Task statement -
Filter the entries for the word "minutes". Copy each line in which it occurs.

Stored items
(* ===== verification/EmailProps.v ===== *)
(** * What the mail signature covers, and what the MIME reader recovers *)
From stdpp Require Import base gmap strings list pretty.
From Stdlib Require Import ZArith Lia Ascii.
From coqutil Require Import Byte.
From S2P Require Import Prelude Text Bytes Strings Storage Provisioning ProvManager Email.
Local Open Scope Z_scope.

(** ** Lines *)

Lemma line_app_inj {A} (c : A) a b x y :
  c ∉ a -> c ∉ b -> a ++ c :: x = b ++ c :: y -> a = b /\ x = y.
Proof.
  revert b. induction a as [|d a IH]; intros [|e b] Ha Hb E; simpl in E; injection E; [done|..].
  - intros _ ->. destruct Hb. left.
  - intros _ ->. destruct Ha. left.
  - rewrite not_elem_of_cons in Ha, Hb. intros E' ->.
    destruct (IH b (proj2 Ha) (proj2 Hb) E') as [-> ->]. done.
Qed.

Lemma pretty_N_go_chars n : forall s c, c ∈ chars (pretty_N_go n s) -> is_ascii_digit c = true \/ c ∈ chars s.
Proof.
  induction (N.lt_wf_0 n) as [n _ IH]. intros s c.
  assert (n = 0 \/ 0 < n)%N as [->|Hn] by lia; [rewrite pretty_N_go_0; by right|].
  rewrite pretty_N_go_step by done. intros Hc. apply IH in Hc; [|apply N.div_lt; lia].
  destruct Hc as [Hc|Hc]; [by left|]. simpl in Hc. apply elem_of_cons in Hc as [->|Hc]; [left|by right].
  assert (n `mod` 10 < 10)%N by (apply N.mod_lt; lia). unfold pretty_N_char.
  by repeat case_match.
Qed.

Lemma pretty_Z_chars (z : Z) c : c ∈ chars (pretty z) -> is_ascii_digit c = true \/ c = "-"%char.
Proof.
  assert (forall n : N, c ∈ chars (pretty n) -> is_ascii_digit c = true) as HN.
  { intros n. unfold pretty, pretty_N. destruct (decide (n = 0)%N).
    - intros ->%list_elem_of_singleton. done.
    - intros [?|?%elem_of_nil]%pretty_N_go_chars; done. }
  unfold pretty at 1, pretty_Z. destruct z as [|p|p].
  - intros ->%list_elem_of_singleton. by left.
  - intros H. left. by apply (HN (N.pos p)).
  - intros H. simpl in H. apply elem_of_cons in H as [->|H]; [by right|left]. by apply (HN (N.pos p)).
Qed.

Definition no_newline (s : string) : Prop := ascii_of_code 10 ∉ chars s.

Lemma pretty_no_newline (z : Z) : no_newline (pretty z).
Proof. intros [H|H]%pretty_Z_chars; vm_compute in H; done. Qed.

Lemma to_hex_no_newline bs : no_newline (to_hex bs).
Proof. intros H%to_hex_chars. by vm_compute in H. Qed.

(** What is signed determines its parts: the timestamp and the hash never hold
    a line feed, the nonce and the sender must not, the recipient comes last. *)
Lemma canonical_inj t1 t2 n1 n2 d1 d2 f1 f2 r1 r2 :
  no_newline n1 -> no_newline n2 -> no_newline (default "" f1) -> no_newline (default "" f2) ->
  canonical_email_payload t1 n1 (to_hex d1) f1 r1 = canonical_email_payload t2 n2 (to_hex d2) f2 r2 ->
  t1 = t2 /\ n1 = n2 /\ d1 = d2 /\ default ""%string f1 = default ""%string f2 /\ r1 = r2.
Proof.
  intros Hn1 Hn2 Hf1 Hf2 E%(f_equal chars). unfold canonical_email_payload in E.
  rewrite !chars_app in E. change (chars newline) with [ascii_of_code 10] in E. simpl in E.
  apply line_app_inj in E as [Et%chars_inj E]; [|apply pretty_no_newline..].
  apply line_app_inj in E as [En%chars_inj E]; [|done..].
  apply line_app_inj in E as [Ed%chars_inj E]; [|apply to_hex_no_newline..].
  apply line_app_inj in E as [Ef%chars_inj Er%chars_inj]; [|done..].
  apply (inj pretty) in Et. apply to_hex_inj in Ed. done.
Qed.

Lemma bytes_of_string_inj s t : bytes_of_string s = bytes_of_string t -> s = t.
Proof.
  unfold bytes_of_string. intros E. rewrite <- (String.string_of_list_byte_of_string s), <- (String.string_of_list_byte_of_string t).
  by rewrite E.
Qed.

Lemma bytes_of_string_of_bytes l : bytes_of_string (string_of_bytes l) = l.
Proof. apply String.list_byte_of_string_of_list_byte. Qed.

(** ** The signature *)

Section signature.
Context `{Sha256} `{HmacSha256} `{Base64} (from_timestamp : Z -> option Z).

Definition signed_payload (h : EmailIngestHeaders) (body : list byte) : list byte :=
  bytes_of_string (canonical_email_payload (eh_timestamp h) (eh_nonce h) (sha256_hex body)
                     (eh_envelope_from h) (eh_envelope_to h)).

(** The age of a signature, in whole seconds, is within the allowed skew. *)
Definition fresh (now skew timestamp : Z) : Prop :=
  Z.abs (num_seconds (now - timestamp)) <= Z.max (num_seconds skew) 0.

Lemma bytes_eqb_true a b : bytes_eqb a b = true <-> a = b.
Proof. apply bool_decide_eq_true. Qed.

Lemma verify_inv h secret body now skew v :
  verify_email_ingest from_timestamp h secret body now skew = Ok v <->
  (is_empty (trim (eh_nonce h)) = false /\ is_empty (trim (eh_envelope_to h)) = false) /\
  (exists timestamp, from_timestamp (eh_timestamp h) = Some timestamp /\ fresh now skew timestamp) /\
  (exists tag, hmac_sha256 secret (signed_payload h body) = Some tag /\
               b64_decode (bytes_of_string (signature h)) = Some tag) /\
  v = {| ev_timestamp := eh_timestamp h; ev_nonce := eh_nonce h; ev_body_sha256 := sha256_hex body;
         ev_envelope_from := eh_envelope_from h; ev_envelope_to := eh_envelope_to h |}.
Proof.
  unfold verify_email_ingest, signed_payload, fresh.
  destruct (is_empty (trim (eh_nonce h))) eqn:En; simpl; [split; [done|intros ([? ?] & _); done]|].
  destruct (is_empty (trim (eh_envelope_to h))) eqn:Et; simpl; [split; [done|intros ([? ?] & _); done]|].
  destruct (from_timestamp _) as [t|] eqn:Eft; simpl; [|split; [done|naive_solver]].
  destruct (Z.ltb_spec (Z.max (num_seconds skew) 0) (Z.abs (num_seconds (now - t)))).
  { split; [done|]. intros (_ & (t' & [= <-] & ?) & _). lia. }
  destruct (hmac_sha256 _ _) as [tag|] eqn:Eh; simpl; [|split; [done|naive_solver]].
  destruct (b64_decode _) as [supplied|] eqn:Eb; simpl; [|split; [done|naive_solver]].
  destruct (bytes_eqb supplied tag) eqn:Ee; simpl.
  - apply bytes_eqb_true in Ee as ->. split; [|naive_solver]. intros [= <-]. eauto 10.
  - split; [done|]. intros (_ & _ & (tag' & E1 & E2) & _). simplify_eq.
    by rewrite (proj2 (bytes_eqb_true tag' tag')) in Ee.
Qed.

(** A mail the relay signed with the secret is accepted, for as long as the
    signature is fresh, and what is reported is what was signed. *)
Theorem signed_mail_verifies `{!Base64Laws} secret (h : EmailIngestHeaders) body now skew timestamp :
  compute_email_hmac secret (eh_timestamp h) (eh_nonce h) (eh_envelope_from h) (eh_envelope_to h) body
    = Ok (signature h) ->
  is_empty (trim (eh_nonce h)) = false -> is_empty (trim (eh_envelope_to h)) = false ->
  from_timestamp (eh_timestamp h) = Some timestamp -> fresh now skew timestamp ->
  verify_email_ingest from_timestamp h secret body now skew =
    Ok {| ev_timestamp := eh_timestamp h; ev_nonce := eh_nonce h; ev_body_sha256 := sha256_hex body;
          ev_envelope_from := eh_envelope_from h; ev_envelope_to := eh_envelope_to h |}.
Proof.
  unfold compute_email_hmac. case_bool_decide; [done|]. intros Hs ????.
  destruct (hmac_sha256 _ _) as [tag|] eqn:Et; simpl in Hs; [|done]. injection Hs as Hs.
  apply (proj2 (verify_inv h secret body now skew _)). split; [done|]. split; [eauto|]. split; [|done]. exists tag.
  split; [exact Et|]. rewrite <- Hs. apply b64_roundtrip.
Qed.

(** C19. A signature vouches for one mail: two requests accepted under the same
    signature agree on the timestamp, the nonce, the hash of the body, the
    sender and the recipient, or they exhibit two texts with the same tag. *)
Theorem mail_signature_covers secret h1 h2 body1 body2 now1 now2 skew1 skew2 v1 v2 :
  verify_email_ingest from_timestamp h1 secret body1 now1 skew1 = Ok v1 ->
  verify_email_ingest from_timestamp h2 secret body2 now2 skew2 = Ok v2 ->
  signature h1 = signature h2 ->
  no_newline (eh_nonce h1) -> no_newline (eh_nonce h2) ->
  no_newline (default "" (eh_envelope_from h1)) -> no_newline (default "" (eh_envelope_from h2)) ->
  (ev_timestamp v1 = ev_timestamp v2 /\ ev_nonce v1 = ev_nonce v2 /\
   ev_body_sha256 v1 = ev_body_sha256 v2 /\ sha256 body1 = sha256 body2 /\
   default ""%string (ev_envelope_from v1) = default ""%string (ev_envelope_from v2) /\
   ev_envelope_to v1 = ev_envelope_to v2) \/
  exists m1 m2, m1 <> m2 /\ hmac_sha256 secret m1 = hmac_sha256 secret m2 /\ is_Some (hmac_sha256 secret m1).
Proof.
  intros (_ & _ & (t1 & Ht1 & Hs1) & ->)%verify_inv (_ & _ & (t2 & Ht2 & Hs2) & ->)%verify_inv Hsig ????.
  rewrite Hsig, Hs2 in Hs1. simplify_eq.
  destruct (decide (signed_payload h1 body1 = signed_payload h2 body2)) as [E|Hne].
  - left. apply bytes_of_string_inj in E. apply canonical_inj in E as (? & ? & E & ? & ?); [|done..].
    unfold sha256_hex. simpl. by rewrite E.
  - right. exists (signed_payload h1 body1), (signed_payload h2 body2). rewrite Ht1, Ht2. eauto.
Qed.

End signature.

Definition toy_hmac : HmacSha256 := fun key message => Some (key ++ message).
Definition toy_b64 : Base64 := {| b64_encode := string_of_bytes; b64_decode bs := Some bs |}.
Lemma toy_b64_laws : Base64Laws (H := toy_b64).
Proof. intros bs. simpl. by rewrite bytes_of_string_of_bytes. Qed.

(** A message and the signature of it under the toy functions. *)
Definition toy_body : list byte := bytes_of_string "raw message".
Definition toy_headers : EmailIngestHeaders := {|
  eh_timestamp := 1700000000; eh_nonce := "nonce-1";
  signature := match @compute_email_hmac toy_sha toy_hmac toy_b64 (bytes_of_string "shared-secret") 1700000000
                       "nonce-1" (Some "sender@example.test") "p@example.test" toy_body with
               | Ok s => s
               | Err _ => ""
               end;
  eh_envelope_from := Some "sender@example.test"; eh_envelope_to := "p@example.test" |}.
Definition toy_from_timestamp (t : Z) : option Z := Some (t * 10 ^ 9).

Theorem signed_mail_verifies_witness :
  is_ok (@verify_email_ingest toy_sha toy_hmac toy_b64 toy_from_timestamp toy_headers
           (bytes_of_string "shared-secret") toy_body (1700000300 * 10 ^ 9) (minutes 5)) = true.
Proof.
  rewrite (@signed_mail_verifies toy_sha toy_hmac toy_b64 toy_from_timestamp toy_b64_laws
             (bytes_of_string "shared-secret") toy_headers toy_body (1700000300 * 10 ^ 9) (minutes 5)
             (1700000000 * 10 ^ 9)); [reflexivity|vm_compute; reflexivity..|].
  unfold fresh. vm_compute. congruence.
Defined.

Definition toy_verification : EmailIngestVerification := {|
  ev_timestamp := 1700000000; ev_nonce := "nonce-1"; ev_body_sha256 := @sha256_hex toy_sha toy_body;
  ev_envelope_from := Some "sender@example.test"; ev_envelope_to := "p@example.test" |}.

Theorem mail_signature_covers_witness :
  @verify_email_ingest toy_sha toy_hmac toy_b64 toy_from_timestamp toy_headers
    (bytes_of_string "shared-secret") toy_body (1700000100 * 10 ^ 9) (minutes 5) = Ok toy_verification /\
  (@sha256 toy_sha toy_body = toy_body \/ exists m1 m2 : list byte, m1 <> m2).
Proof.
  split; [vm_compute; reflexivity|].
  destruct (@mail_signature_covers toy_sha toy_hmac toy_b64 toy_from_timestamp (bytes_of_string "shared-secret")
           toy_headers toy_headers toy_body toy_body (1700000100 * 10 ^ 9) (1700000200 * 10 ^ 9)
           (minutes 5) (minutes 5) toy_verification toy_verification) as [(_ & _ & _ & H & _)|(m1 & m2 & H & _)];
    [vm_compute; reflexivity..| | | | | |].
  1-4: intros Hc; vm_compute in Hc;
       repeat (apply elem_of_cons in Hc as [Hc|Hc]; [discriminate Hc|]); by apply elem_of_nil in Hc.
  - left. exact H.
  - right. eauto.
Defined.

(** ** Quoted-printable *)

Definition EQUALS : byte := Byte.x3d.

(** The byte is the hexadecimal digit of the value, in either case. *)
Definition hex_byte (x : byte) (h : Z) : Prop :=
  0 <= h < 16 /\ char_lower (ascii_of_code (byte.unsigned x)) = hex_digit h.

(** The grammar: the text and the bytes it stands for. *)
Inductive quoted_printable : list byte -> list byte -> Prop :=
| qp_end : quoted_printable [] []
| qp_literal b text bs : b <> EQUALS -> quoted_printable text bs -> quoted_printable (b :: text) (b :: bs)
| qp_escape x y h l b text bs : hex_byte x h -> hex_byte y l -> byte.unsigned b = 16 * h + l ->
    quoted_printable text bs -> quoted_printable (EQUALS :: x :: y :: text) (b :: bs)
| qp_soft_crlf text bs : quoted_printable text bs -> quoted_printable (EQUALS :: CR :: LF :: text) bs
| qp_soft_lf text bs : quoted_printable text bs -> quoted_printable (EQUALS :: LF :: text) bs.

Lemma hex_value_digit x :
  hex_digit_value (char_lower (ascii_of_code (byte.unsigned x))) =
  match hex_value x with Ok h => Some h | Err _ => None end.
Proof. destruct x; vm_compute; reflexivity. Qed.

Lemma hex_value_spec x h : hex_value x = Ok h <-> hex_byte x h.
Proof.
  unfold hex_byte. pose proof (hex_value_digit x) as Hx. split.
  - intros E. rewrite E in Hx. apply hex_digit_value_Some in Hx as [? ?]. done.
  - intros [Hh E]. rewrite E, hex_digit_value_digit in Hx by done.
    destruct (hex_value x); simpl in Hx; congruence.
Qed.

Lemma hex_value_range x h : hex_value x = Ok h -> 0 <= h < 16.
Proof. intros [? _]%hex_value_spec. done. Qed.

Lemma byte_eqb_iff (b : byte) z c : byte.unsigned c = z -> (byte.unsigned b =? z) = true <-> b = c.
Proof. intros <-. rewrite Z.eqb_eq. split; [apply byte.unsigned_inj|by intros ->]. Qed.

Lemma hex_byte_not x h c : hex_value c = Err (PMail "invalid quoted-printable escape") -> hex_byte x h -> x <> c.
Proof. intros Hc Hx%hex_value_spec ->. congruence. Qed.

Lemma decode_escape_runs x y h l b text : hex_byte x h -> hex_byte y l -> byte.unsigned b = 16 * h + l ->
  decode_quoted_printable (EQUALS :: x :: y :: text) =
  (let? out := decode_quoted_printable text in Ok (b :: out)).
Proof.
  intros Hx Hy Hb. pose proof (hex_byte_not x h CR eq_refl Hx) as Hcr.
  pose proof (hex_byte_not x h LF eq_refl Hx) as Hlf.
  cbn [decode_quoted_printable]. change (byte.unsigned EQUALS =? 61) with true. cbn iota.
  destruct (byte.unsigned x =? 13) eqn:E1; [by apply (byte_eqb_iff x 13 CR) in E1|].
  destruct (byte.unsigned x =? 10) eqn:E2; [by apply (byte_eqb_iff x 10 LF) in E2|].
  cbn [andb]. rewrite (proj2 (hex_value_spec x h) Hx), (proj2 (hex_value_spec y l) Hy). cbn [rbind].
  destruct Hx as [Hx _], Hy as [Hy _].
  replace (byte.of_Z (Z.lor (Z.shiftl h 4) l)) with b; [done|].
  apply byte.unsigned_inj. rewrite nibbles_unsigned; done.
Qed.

Written response -
           (bytes_of_string "shared-secret") toy_body (1700000300 * 10 ^ 9) (minutes 5)) = true.
             (bytes_of_string "shared-secret") toy_headers toy_body (1700000300 * 10 ^ 9) (minutes 5)
    (bytes_of_string "shared-secret") toy_body (1700000100 * 10 ^ 9) (minutes 5) = Ok toy_verification /\
           (minutes 5) (minutes 5) toy_verification toy_verification) as [(_ & _ & _ & H & _)|(m1 & m2 & H & _)];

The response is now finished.